◆ Data extract
- Opening Delimiter -

(* ===== verification/NearRpc.v ===== *)
(** * NearRpc: the client traits over JSON-RPC

    [jsonrpc/near_client.rs]: the requests of [NearClient] as calls of the RPC
    methods of a node, with the building and signing of transactions, and the
    polling of [jsonrpc/sent_tx.rs] as the calls it makes.  A [wire] program is a
    tree of such calls and of the requests that are not the client's (the
    database, the clock, locks); [lower] turns a program of the other files into
    one.  Keys, hashes and signatures are parameters, as is the JSON text of
    arguments; an RPC error is its text.  The handles of sent transactions belong
    to the account of the wallet.  Log output is left out. *)

From Stdlib Require Import QArith.
From S2P Require Import Prelude NearClient Rpc StoragePlanner Storage BigDecimal Dex Swap Units.
From S2P Require Import Balances Slippage Harvest Records TradeSwap Graph GraphPaths Arbitrage.
Local Open Scope N_scope.

(** ** The methods of a node *)

(** Hashes are numbers, like the handles of transactions. *)
Abbreviation CryptoHash := N (only parsing).

Inductive Action (P : Type) : Type :=
| Transfer (deposit : N)
| FunctionCall (method_name : string) (args : P) (gas : N) (deposit : N).
Arguments Transfer {P} _.
Arguments FunctionCall {P} _ _ _ _.

Record Transaction (P : Type) := mkTransaction {
  signer_id : AccountId;
  tx_public_key : string;
  tx_nonce : N;
  receiver_id : AccountId;
  tx_block_hash : CryptoHash;
  actions : list (Action P);
}.
Arguments mkTransaction {P} _ _ _ _ _ _.
Arguments signer_id {P} _.
Arguments tx_public_key {P} _.
Arguments tx_nonce {P} _.
Arguments receiver_id {P} _.
Arguments tx_block_hash {P} _.
Arguments actions {P} _.
Record SignedTransaction (P : Type) := mkSigned { signature : string; transaction : Transaction P }.
Arguments mkSigned {P} _ _.
Arguments signature {P} _.
Arguments transaction {P} _.

Inductive QueryRequest (P : Type) : Type :=
| ViewAccount (account_id : AccountId)
| ViewAccessKey (account_id : AccountId) (public_key : string)
| CallFunction (account_id : AccountId) (method_name : string) (args : P).
Arguments ViewAccount {P} _.
Arguments ViewAccessKey {P} _ _.
Arguments CallFunction {P} _ _ _.
Inductive QueryResponseKind (P : Type) : Type :=
| KViewAccount (amount : N)
| KAccessKey (nonce : N)
| KCallResult (result : P)
| KOther.
Arguments KViewAccount {P} _.
Arguments KAccessKey {P} _.
Arguments KCallResult {P} _.
Arguments KOther {P}.

(** The outcome of a transaction: its hash as text, and its status. *)
Record Outcome (P : Type) := mkOutcome { outcome_hash : string; outcome_status : FinalExecutionStatus P }.
Arguments mkOutcome {P} _ _.
Arguments outcome_hash {P} _.
Arguments outcome_status {P} _.

(** Every block reference is [Finality::Final]. *)
Inductive RpcMethod (P : Type) : Type :=
| MBlock
| MGasPrice
| MQuery (request : QueryRequest P)
| MTxStatus (tx_hash : CryptoHash) (sender : AccountId) (wait_until : TxExecutionStatus)
| MBroadcast (signed_transaction : SignedTransaction P).
Arguments MBlock {P}.
Arguments MGasPrice {P}.
Arguments MQuery {P} _.
Arguments MTxStatus {P} _ _ _.
Arguments MBroadcast {P} _.

(** A block is its hash, the price of gas an amount. *)
Definition RpcResponse {P} (m : RpcMethod P) : Type :=
  match m with
  | MBlock => CryptoHash
  | MGasPrice => N
  | MQuery _ => QueryResponseKind P
  | MTxStatus _ _ _ => TxExecutionStatus * option (Outcome P)
  | MBroadcast _ => CryptoHash
  end.

Inductive Call (P : Type) : Type := Rpc (m : RpcMethod P) | Host (r : Req).
Arguments Rpc {P} _.
Arguments Host {P} _.
Definition Reply {P} (c : Call P) : Type :=
  match c with Rpc m => RpcResponse m + string | Host r => Resp P r end.

Inductive wire (P A : Type) : Type :=
| WRet (o : outcome anyhow A)
| WOp (c : Call P) (k : Reply c -> wire P A).
Arguments WRet {P A} _.
Arguments WOp {P A} _ _.

Fixpoint wbind {P A B} (p : wire P A) (k : A -> wire P B) : wire P B :=
  match p with
  | WRet (Ok a) => k a
  | WRet (Err e) => WRet (Err e)
  | WRet Panic => WRet Panic
  | WOp c f => WOp c (fun x => wbind (f x) k)
  end.
Fixpoint wattempt {P A} (p : wire P A) : wire P (A + anyhow) :=
  match p with
  | WRet (Ok a) => WRet (Ok (inl a))
  | WRet (Err e) => WRet (Ok (inr e))
  | WRet Panic => WRet Panic
  | WOp c f => WOp c (fun x => wattempt (f x))
  end.
Notation "'let@' x ':=' c 'in' k" := (wbind c (fun x => k))
  (at level 10, x pattern, c at level 100, k at level 200).

(** [self.rpc.call(req).await?]. *)
Definition call {P} (m : RpcMethod P) : wire P (RpcResponse m) :=
  WOp (Rpc m) (fun x => WRet (match x with inl v => Ok v | inr msg => Err (External msg) end)).

(** ** near_client.rs *)
Definition GAS_300_TERA : N := 300 * 10 ^ 12.

Section client.
Context {P : Type} `{!ToVec P}.
Context (public_key : AccountId -> string) (tx_hash : Transaction P -> CryptoHash).
Context (sign : AccountId -> CryptoHash -> string).

Definition near_get_recent_block : wire P CryptoHash := call MBlock.

(** [GasPrice::from_balance] keeps the low 64 bits. *)
Definition near_get_gas_price : wire P N :=
  let@ res := call MGasPrice in WRet (Ok (N.modulo res (U64_MAX + 1))).

Definition near_get_native_amount (account : AccountId) : wire P N :=
  let@ res := call (MQuery (ViewAccount account)) in
  WRet (match res with
        | KViewAccount amount => Ok amount
        | _ => Err (Anyhow "unexpected RPC response: expected ViewAccount" [])
        end).

Definition near_get_access_key_info (signer : AccountId) : wire P N :=
  let@ res := call (MQuery (ViewAccessKey signer (public_key signer))) in
  WRet (match res with
        | KAccessKey nonce => Ok nonce
        | _ => Err (Anyhow "unexpected RPC response: expected AccessKey" [])
        end).

Definition near_view_contract (receiver : AccountId) (method_name : string) (args : json) : wire P P :=
  let@ res := call (MQuery (CallFunction receiver method_name (to_vec args))) in
  WRet (match res with
        | KCallResult r => Ok r
        | _ => Err (Anyhow "unexpected RPC response: expected CallResult" [])
        end).

(** The transaction [send_tx] builds and signs. *)
Definition signed_tx (signer receiver : AccountId) (acts : list (Action P)) (nonce : N) (block_hash : CryptoHash)
    : SignedTransaction P :=
  let transaction := mkTransaction signer (public_key signer) nonce receiver block_hash acts in
  mkSigned (sign signer (tx_hash transaction)) transaction.

(** The nonce is a [u64]. *)
Definition near_send_tx (signer receiver : AccountId) (acts : list (Action P)) : wire P TxId :=
  let@ access_key_nonce := near_get_access_key_info signer in
  let@ block_hash := near_get_recent_block in
  let@ nonce := WRet (expect (if access_key_nonce <? U64_MAX then Some (access_key_nonce + 1) else None)) in
  call (MBroadcast (signed_tx signer receiver acts nonce block_hash)).

Definition near_transfer_native_token (signer receiver : AccountId) (amount : N) : wire P TxId :=
  near_send_tx signer receiver [Transfer amount].

Definition near_exec_contract (signer receiver : AccountId) (method_name : string) (args : json) (deposit : N)
    : wire P TxId :=
  near_send_tx signer receiver [FunctionCall method_name (to_vec args) GAS_300_TERA deposit].

Definition wait_tx_result (sender : AccountId) (hash : CryptoHash) (wait_until : TxExecutionStatus)
    : wire P (TxExecutionStatus * option (Outcome P)) := call (MTxStatus hash sender wait_until).

(** ** sent_tx.rs *)
Definition near_wait_for_executed (account : AccountId) (hash : CryptoHash) : wire P (Outcome P) :=
  let@ res := wait_tx_result account hash TxExecuted in
  WRet (match res.2 with Some outcome => Ok outcome | None => Err (Anyhow "No outcome of tx" []) end).

(** The loop of [wait_for_success]. *)
Fixpoint near_poll (account : AccountId) (hash : CryptoHash) (remaining : nat) : wire P (FinalExecutionStatus P) :=
  match remaining with
  | O => WRet (Err (Anyhow "Transaction polling timeout" [N.of_nat MAX_ATTEMPTS; N.of_nat MAX_ATTEMPTS * 2]))
  | S remaining =>
      WOp (Rpc (MTxStatus hash account TxNone)) (fun answer =>
        match answer with
        | inr msg => if not_yet msg then near_poll account hash remaining else WRet (Err (External msg))
        | inl (status, outcome) =>
            if is_final status then
              match outcome_status <$> outcome with
              | Some (Failure err) => WRet (Err (External err))
              | Some (SuccessValue v) => WRet (Ok (SuccessValue v))
              | Some NotStarted | Some Started | None => near_poll account hash remaining
              end
            else near_poll account hash remaining
        end)
  end.
Definition near_wait_for_success (account : AccountId) (hash : CryptoHash) : wire P (FinalExecutionStatus P) :=
  near_poll account hash MAX_ATTEMPTS.

(** ** The requests of a program *)
Context (account : AccountId).

Definition near_step (r : Req) : wire P (Resp P r) :=
  match r with
  | RView receiver method_name args => wattempt (near_view_contract receiver method_name args)
  | RExec signer receiver method_name args deposit =>
      wattempt (near_exec_contract signer receiver method_name args deposit)
  | RTransfer signer receiver amount => wattempt (near_transfer_native_token signer receiver amount)
  | RWait hash => wattempt (near_wait_for_success account hash)
  | RWaitExecuted hash => wattempt (let@ o := near_wait_for_executed account hash in WRet (Ok (outcome_hash o)))
  | RNative acc => wattempt (near_get_native_amount acc)
  | RGasPrice => wattempt near_get_gas_price
  | r => WOp (Host r) (fun x => WRet (Ok x))
  end.

Fixpoint lower {A} (p : prog P A) : wire P A :=
  match p with
  | Ret o => WRet o
  | Op r k => wbind (near_step r) (fun x => lower (k x))
  end.
End client.

(** * Runs on the wire *)
Definition wevent (P : Type) : Type := { c : Call P & Reply c }.
Definition wev {P} (c : Call P) (x : Reply c) : wevent P := existT c x.

Inductive wrun {P A} : wire P A -> list (wevent P) -> outcome anyhow A -> Prop :=
| wrun_ret o : wrun (WRet o) [] o
| wrun_op c k x t o : wrun (k x) t o -> wrun (WOp c k) (wev c x :: t) o.

(** Running against an answering function with a state of its own. *)
Fixpoint winterp {P S A} (answer : forall c : Call P, S -> Reply c * S) (p : wire P A) (s : S)
    : outcome anyhow A * list (wevent P) :=
  match p with
  | WRet o => (o, [])
  | WOp c k => let '(x, s') := answer c s in let '(o, t) := winterp answer (k x) s' in (o, wev c x :: t)
  end.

- Closing Delimiter -

◆ To do
Only those lines of the entries above that run from the line containing "(** ** The requests of a program *)" to the line containing "(** Running against", both included, should be transcribed exactly.

◆ Finished task
(** ** The requests of a program *)
Context (account : AccountId).

Definition near_step (r : Req) : wire P (Resp P r) :=
  match r with
  | RView receiver method_name args => wattempt (near_view_contract receiver method_name args)
  | RExec signer receiver method_name args deposit =>
      wattempt (near_exec_contract signer receiver method_name args deposit)
  | RTransfer signer receiver amount => wattempt (near_transfer_native_token signer receiver amount)
  | RWait hash => wattempt (near_wait_for_success account hash)
  | RWaitExecuted hash => wattempt (let@ o := near_wait_for_executed account hash in WRet (Ok (outcome_hash o)))
  | RNative acc => wattempt (near_get_native_amount acc)
  | RGasPrice => wattempt near_get_gas_price
  | r => WOp (Host r) (fun x => WRet (Ok x))
  end.

Fixpoint lower {A} (p : prog P A) : wire P A :=
  match p with
  | Ret o => WRet o
  | Op r k => wbind (near_step r) (fun x => lower (k x))
  end.
End client.

(** * Runs on the wire *)
Definition wevent (P : Type) : Type := { c : Call P & Reply c }.
Definition wev {P} (c : Call P) (x : Reply c) : wevent P := existT c x.

Inductive wrun {P A} : wire P A -> list (wevent P) -> outcome anyhow A -> Prop :=
| wrun_ret o : wrun (WRet o) [] o
| wrun_op c k x t o : wrun (k x) t o -> wrun (WOp c k) (wev c x :: t) o.

(** Running against an answering function with a state of its own. *)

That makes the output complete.